What you have to do:
In the records that follow, locate every line with "then" and extract it.

Source information:
▶

(** ** Nearest-provider query *)

(** The handler of section 7 turns any error of the query into two lines. *)
Lemma geo_section_handles (db : Store) (out : list output) :
  geo_section db out =
  match service_providers_aggregate db with
  | Ok result_geo =>
      (out ++ [Header 7 "Nearest Recycling / Service Provider:"]
           ++ [Repr result_geo], Ok tt)
  | Raise e =>
      (out ++ [Header 7 "Nearest Recycling / Service Provider:"]
           ++ [Line "GeoNear requires 2dsphere index!"]
           ++ [Line ("Error: " ++ e)], Ok tt)
  end.
Proof.
  unfold geo_section, bind, try_except, print, call.
  destruct (service_providers_aggregate db); simpl; now rewrite <- !app_assoc.
Qed.

(** C9: without the 2dsphere index the provider query raises; section 7
    catches the error, prints the line that names the index and the error
    line, and returns normally.  The six sections before it print what they
    print on the same store with the index, and a script that reached
    section 7 ends without an error. *)
Theorem geo_query_failure_is_reported :
  forall (db : Store) (out : list output),
    has_2dsphere_index db = false ->
    service_providers_aggregate db = Raise geoNear_no_index
    /\ geo_section db out =
       (out ++ [Header 7 "Nearest Recycling / Service Provider:";
                Line "GeoNear requires 2dsphere index!";
                Line ("Error: " ++ geoNear_no_index)], Ok tt)
    /\ substring 17 14 "GeoNear requires 2dsphere index!" = "2dsphere index"%string
    /\ telemetry_sections db [] =
       telemetry_sections
         (mkStore (telemetry_aggregate db) true (providers_by_distance db)) []
    /\ (forall out6, telemetry_sections db [] = (out6, Ok tt) ->
          aggregation_queries db =
          (out6 ++ [Header 7 "Nearest Recycling / Service Provider:";
                    Line "GeoNear requires 2dsphere index!";
                    Line ("Error: " ++ geoNear_no_index)], Ok tt)).
Proof.
  intros db out Hno.
  assert (Hq : service_providers_aggregate db = Raise geoNear_no_index).
  { unfold service_providers_aggregate. now rewrite Hno. }
  assert (Hgeo : forall o, geo_section db o =
            (o ++ [Header 7 "Nearest Recycling / Service Provider:";
                   Line "GeoNear requires 2dsphere index!";
                   Line ("Error: " ++ geoNear_no_index)], Ok tt)).
  { intros o. rewrite geo_section_handles, Hq. reflexivity. }
  split; [exact Hq|split; [apply Hgeo|split; [reflexivity|split; [reflexivity|]]]].
  intros out6 H6. unfold aggregation_queries, bind at 1. rewrite H6. apply Hgeo.
Qed.

Lemma geo_query_failure_is_reported_witness :
  exists out6,
    aggregation_queries store_without_index =
    (out6 ++ [Header 7 "Nearest Recycling / Service Provider:";
              Line "GeoNear requires 2dsphere index!";
              Line "Error: unable to find index for $geoNear query"], Ok tt).
Proof.
  eexists.
  refine (proj2 (proj2 (proj2 (proj2
            (geo_query_failure_is_reported store_without_index [] eq_refl)))) _ _).
  vm_compute. reflexivity.
Defined.

(* ================================================================== *)
(** * Further properties of the rollups *)
(* ================================================================== *)

Lemma filter_idempotent {A : Type} (f : A -> bool) (l : list A) :
  filter f (filter f l) = filter f l.
Proof.
  induction l as [|x l IH]; simpl; [reflexivity|].
  destruct (f x) eqn:E; simpl; [rewrite E; f_equal|]; exact IH.
Qed.

(** A frame already in strictly ascending key order is left as it is. *)
Lemma sort_values_ascending_id {R : Type} (key : R -> Z) (l : list R) :
  StronglySorted (fun a b => key a < key b) l -> sort_values (ascending key) l = l.
Proof.
  induction 1 as [|x l Hs IH Hall]; simpl; [reflexivity|].
  rewrite IH. destruct l as [|y l]; simpl; [reflexivity|].
  inversion Hall as [|? ? Hxy _]; subst.
  unfold ascending. destruct (Z.leb_spec (key x) (key y)); [reflexivity|lia].
Qed.

Lemma StronglySorted_map {A B : Type} (f : A -> B) (P : B -> B -> Prop) (l : list A) :
  StronglySorted P (map f l) -> StronglySorted (fun a b => P (f a) (f b)) l.
Proof.
  induction l as [|x l IH]; simpl; intros Hs; [constructor|].
  inversion Hs as [|? ? Hs' Hall]; subst. constructor; [auto|].
  rewrite Forall_map in Hall. exact Hall.
Qed.


Section RollupFacts.
Context {V : Type} `{Additive V}.

(** The per-key sums of a frame, as rows built by [mk]. *)
Lemma groupby_sum_rows {Row : Type} (mk : Z -> V -> Row) (key : reading V -> Z)
    (d : DataFrame V) :
  map (fun kv => mk (fst kv) (snd kv)) (groupby_sum key d) =
  map (fun k => mk k (Series_sum (map value (filter (fun r => key r =? k) d))))
      (group_keys (map key d)).
Proof.
  unfold groupby_sum, groupby. rewrite !map_map. reflexivity.
Qed.

(** [daily_aggregates] is the grouping itself: the early return and the
    final sort change nothing. *)
Lemma daily_aggregates_groups (df : DataFrame V) :
  daily_aggregates df =
  map (fun k => mkDaily k
                 (Series_sum
                    (map value (filter (fun r => dt_date (ts r) =? k)
                                       (filter is_electricity df)))))
      (group_keys (map (fun r => dt_date (ts r)) (filter is_electricity df))).
Proof.
  unfold daily_aggregates. destruct df as [|r0 df]; [reflexivity|].
  change (empty (r0 :: df)) with false. cbv iota zeta.
  rewrite (groupby_sum_rows mkDaily). apply sort_values_ascending_id.
  apply StronglySorted_map with (f := date) (P := Z.lt).
  rewrite map_map. simpl. rewrite map_id. apply group_keys_sorted.
Qed.

Lemma asset_sums_groups (df : DataFrame V) :
  asset_sums df =
  map (fun k => mkAsset k
                 (Series_sum
                    (map value (filter (fun r => asset_id r =? k)
                                       (filter is_electricity df)))))
      (group_keys (map asset_id (filter is_electricity df))).
Proof. unfold asset_sums. apply (groupby_sum_rows mkAsset). Qed.
End RollupFacts.

Lemma asset_aggregates_sort (df : DataFrame float) :
  asset_aggregates df = sort_values (descending total_kWh) (asset_sums df).
Proof. unfold asset_aggregates. destruct df; reflexivity. Qed.

(** X1: the per-day frame has one row per day, in strictly ascending date
    order. *)
Theorem daily_aggregates_dates_ascending :
  forall (V : Type) (A : Additive V) (df : DataFrame V),
    StronglySorted Z.lt (map date (daily_aggregates df)).
Proof.
  intros V A df. rewrite daily_aggregates_groups, map_map. simpl.
  rewrite map_id. apply group_keys_sorted.
Qed.


(** X3: readings of another value type never influence the total, the
    per-day frame, the per-asset frame or the anomaly records: each is
    unchanged when those readings are removed from the frame. *)
Theorem rollups_ignore_other_value_types :
  forall df : DataFrame float,
    calc_total_kwh (filter is_electricity df) = calc_total_kwh df
    /\ daily_aggregates (filter is_electricity df) = daily_aggregates df
    /\ asset_aggregates (filter is_electricity df) = asset_aggregates df
    /\ anomaly_records (filter is_electricity df) = anomaly_records df.
Proof.
  intros df. split; [|split; [|split]].
  - unfold calc_total_kwh. rewrite filter_idempotent.
    destruct df as [|r0 df]; [reflexivity|]. change (empty (r0 :: df)) with false.
    destruct (filter is_electricity (r0 :: df)); reflexivity.
  - now rewrite !daily_aggregates_groups, filter_idempotent.
  - now rewrite !asset_aggregates_sort, !asset_sums_groups, filter_idempotent.
  - now rewrite !anomaly_records_groups, filter_idempotent.
Qed.
(** * DCTect: the Discord status manager of [discord_status.py]

    A shallow embedding of [DiscordStatusManager] and [main].

    - Python values (what [json.load] produces and what the keyword
      arguments of [update_status] carry) are the inductive [pyval];
      a [dict] is a [gmap string pyval].
    - The manager object is a record; its methods run in a state and
      exception monad over the pair of the object ([self]) and the
      outside world.
    - Every call that leaves the program (the file system, the
      [pypresence] handle, the clock, [time.sleep]) asks an oracle of
      the environment what happens: the call returns a value or throws
      a Python exception.  The oracle is indexed by the number of
      external calls made so far, so it may answer differently at each
      call.  Each external call and each [print] is appended to a trace.
    - The [while True] loop of [run_continuous] takes a fuel argument
      bounding the number of times its head is evaluated; a run that
      exhausts it is [OutOfFuel], which no [except] or [finally] sees.
    - Clock readings ([time.time()]) are rationals; [print] never
      throws; an asynchronous exception such as [KeyboardInterrupt]
      is delivered at an external call, as the answer of its oracle. *)

From Stdlib Require Import ZArith QArith String List Lia.
From stdpp Require Import gmap strings.

Set Warnings "-register-all".

Local Open Scope string_scope.
Local Open Scope list_scope.

(** ** Python values *)

Inductive pyval :=
| PNone
| PBool (b : bool)
| PInt (z : Z)
| PFloat (q : Q)
| PStr (s : string)
| PList (l : list pyval)
| PTuple (l : list pyval)
| PDict (d : gmap string pyval).

(** [bool(v)]: the truth value Python gives to [v] in [if v], [not v],
    [a or b] and [a and b]. *)
Definition truthy (v : pyval) : bool :=
  match v with
  | PNone => false
  | PBool b => b
  | PInt z => negb (z =? 0)%Z
  | PFloat q => negb (Qeq_bool q 0)
  | PStr s => negb (String.eqb s "")
  | PList l | PTuple l => match l with [] => false | _ :: _ => true end
  | PDict d => negb (size d =? 0)%nat
  end.

(** [a or b] on values already evaluated. *)
Definition py_or (a b : pyval) : pyval := if truthy a then a else b.

Definition is_dict (v : pyval) : bool :=
  match v with PDict _ => true | _ => false end.

(** ** Exceptions *)

(** [Exception cls] stands for an instance of any class below
    [Exception]; [KeyboardInterrupt] and [SystemExit] derive from
    [BaseException] only, so [except Exception] lets them through. *)
Inductive exn :=
| Exception (cls : string)
| KeyboardInterrupt
| SystemExit (code : Z).

Definition is_Exception (e : exn) : bool :=
  match e with Exception _ => true | _ => false end.

(** ** The monad *)

Inductive result (A : Type) :=
| Ret (a : A)
| Raise (e : exn)
| OutOfFuel.
Arguments Ret {A} a.
Arguments Raise {A} e.
Arguments OutOfFuel {A}.

Definition M (S A : Type) : Type := S -> result A * S.

Definition ret {S A} (a : A) : M S A := fun s => (Ret a, s).

Definition bind {S A B} (m : M S A) (k : A -> M S B) : M S B :=
  fun s =>
    match m s with
    | (Ret a, s') => k a s'
    | (Raise e, s') => (Raise e, s')
    | (OutOfFuel, s') => (OutOfFuel, s')
    end.

Definition raise {S A} (e : exn) : M S A := fun s => (Raise e, s).

Definition out_of_fuel {S A} : M S A := fun s => (OutOfFuel, s).

Definition get {S} : M S S := fun s => (Ret s, s).

Definition modify {S} (f : S -> S) : M S unit := fun s => (Ret tt, f s).

Declare Scope py_scope.
Delimit Scope py_scope with py.
Notation "x <- c ;; k" := (bind c (fun x => k))
  (at level 100, c at next level, k at level 200, right associativity) : py_scope.
Notation "c ;; k" := (bind c (fun _ => k))
  (at level 100, k at level 200, right associativity) : py_scope.
Local Open Scope py_scope.

(** [try: body  except <the classes handlers accepts>: ...].  A handler
    table maps the exception to the clause that catches it, if any. *)
Definition try_except {S A} (body : M S A) (handlers : exn -> option (M S A)) : M S A :=
  fun s =>
    match body s with
    | (Raise e, s') =>
        match handlers e with
        | Some h => h s'
        | None => (Raise e, s')
        end
    | other => other
    end.

(** [except Exception as e: h e]. *)
Definition except_Exception {S A} (h : exn -> M S A) : exn -> option (M S A) :=
  fun e => if is_Exception e then Some (h e) else None.

(** [try: body  finally: final].  The final block runs however the body
    ended; what it throws replaces the body's outcome. *)
Definition try_finally {S A} (body : M S A) (final : M S unit) : M S A :=
  fun s =>
    match body s with
    | (OutOfFuel, s') => (OutOfFuel, s')
    | (r, s') =>
        match final s' with
        | (Ret _, s'') => (r, s'')
        | (Raise e, s'') => (Raise e, s'')
        | (OutOfFuel, s'') => (OutOfFuel, s'')
        end
    end.

(** ** The outside world *)

(** A [pypresence.Presence] object: the client id it was built with and
    the index of the external call that built it. *)
Record Presence := { presence_client_id : pyval; presence_serial : nat }.

Inductive message :=
| MsgErrorLoadingConfig (e : exn)
| MsgConfigSaved (path : string)
| MsgErrorSavingConfig (e : exn)
| MsgConnected
| MsgConnectFailed (e : exn)
| MsgDisconnected
| MsgErrorDisconnecting (e : exn)
| MsgNotConnected
| MsgStatusUpdated (shown : pyval)
| MsgErrorUpdating (e : exn)
| MsgBannerRule
| MsgBannerRunning
| MsgBannerInterval (update_interval : pyval)
| MsgBannerDuration (duration : option Z)
| MsgBannerCtrlC
| MsgKeyboardInterrupt
| MsgErrorDuringExecution (e : exn)
| MsgNoClientId
| MsgClientIdHelp (line : nat).

Inductive event :=
| EvPrint (m : message)
| EvExists (path : string)
| EvJsonLoad (path : string)
| EvJsonDump (path : string) (data : pyval)
| EvPresenceNew (client_id : pyval)
| EvRpcConnect (h : Presence)
| EvRpcClose (h : Presence)
| EvRpcUpdate (h : Presence) (kwargs : gmap string pyval)
| EvTime
| EvSleep (secs : Q).

Record World := { steps : nat; trace : list event }.

Inductive outcome (A : Type) :=
| Returns (a : A)
| Throws (e : exn).
Arguments Returns {A} a.
Arguments Throws {A} e.

(** What the environment answers to the external call number [n]. *)
Record Env := {
  environ : string -> option string;
  fs_exists : nat -> string -> bool;
  fs_json_load : nat -> string -> outcome pyval;
  fs_json_dump : nat -> string -> pyval -> outcome unit;
  discord_new : nat -> pyval -> outcome unit;
  discord_connect : nat -> outcome unit;
  discord_close : nat -> outcome unit;
  discord_update : nat -> gmap string pyval -> outcome unit;
  clock : nat -> Q;
  sleep_outcome : nat -> Q -> outcome unit
}.

Definition log (ev : event) (w : World) : World :=
  {| steps := steps w; trace := trace w ++ [ev] |}.

(** An external call: it is logged, it consumes one oracle index, and it
    returns or throws as the oracle says. *)
Definition external {A} (ev : event) (answer : nat -> outcome A) : M World A :=
  fun w =>
    let w' := {| steps := S (steps w); trace := trace w ++ [ev] |} in
    match answer (steps w) with
    | Returns a => (Ret a, w')
    | Throws e => (Raise e, w')
    end.

Definition print (m : message) : M World unit :=
  fun w => (Ret tt, log (EvPrint m) w).

(** ** The manager object *)

Record DiscordStatusManager := {
  client_id : pyval;
  config_file : string;
  rpc : option Presence;
  is_connected : bool;
  config : pyval
}.

Record State := { self : DiscordStatusManager; world : World }.

Definition lift {A} (m : M World A) : M State A :=
  fun st =>
    let (r, w) := m (world st) in
    (r, {| self := self st; world := w |}).

Definition set_rpc (h : option Presence) : M State unit :=
  modify (fun st =>
    {| self := {| client_id := client_id (self st);
                  config_file := config_file (self st);
                  rpc := h;
                  is_connected := is_connected (self st);
                  config := config (self st) |};
       world := world st |}).

Definition set_is_connected (b : bool) : M State unit :=
  modify (fun st =>
    {| self := {| client_id := client_id (self st);
                  config_file := config_file (self st);
                  rpc := rpc (self st);
                  is_connected := b;
                  config := config (self st) |};
       world := world st |}).

Definition set_config (c : pyval) (m : DiscordStatusManager) : DiscordStatusManager :=
  {| client_id := client_id m;
     config_file := config_file m;
     rpc := rpc m;
     is_connected := is_connected m;
     config := c |}.

(** Runs a method on a given object from code that only holds the
    world, and hands the object back. *)
Definition with_self {A} (obj : DiscordStatusManager) (m : M State A)
  : M World (A * DiscordStatusManager) :=
  fun w =>
    match m {| self := obj; world := w |} with
    | (Ret a, st) => (Ret (a, self st), world st)
    | (Raise e, st) => (Raise e, world st)
    | (OutOfFuel, st) => (OutOfFuel, world st)
    end.

(** [obj.get(key, dflt)]: only a [dict] has the method. *)
Definition py_get {S} (obj : pyval) (key : string) (dflt : pyval) : M S pyval :=
  match obj with
  | PDict d => ret (default dflt (d !! key))
  | _ => raise (Exception "AttributeError")
  end.

(** The keyword arguments of [update_status]; an argument left out has
    its default [None]. *)
Record kwargs := {
  state : pyval;
  details : pyval;
  large_image : pyval;
  large_text : pyval;
  small_image : pyval;
  small_text : pyval;
  party_id : pyval;
  party_size : pyval;
  buttons : pyval
}.

Definition no_kwargs : kwargs :=
  {| state := PNone; details := PNone; large_image := PNone;
     large_text := PNone; small_image := PNone; small_text := PNone;
     party_id := PNone; party_size := PNone; buttons := PNone |}.

(** The dict returned by [load_config] when there is no usable file. *)
Definition default_config : gmap string pyval :=
  <["state" := PStr "Playing a game"]>
  (<["details" := PStr "Enjoying Discord"]>
  (<["large_image" := PStr "discord"]>
  (<["large_text" := PStr "Discord Rich Presence"]>
  (<["small_image" := PNone]>
  (<["small_text" := PNone]>
  (<["update_interval" := PInt 15]>
  (<["auto_start" := PBool true]> ∅))))))).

◀

Response below:
Definition py_or (a b : pyval) : pyval := if truthy a then a else b.
  fun e => if is_Exception e then Some (h e) else None.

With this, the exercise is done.